Task item:
Copy every line of the data that includes the string "destruct".

The records:
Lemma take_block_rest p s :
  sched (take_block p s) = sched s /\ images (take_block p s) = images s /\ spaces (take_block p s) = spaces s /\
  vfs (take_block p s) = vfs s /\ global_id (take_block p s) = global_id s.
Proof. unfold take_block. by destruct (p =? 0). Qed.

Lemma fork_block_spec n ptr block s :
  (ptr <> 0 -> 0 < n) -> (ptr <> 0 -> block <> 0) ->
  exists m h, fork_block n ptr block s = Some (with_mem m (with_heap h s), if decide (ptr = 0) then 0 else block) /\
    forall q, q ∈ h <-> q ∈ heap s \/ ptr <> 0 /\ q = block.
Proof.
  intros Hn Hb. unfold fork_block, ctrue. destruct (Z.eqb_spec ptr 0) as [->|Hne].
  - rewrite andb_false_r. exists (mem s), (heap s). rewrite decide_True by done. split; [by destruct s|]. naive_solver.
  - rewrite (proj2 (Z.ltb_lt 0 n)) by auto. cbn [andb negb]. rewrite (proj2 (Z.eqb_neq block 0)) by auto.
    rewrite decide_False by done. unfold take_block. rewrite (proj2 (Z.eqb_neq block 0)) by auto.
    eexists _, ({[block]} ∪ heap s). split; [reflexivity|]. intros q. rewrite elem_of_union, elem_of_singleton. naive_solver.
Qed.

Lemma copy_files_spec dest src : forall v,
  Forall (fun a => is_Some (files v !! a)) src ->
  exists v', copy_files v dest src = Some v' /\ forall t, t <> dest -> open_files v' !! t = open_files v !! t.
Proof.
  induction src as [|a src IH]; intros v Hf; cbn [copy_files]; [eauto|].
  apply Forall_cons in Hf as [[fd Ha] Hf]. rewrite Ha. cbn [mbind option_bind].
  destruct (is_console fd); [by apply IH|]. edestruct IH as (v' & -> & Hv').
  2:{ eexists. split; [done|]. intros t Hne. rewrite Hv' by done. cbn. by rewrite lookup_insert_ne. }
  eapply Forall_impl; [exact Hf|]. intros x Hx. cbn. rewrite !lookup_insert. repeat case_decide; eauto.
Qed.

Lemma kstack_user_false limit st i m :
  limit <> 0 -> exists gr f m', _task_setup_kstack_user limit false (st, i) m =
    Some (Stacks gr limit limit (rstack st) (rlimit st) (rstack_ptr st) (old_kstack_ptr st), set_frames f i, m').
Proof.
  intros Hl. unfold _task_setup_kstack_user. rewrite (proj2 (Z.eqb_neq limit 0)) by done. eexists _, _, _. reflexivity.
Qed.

Reply:
Proof. unfold take_block. by destruct (p =? 0). Qed.
  intros Hn Hb. unfold fork_block, ctrue. destruct (Z.eqb_spec ptr 0) as [->|Hne].
  - rewrite andb_false_r. exists (mem s), (heap s). rewrite decide_True by done. split; [by destruct s|]. naive_solver.
  destruct (is_console fd); [by apply IH|]. edestruct IH as (v' & -> & Hv').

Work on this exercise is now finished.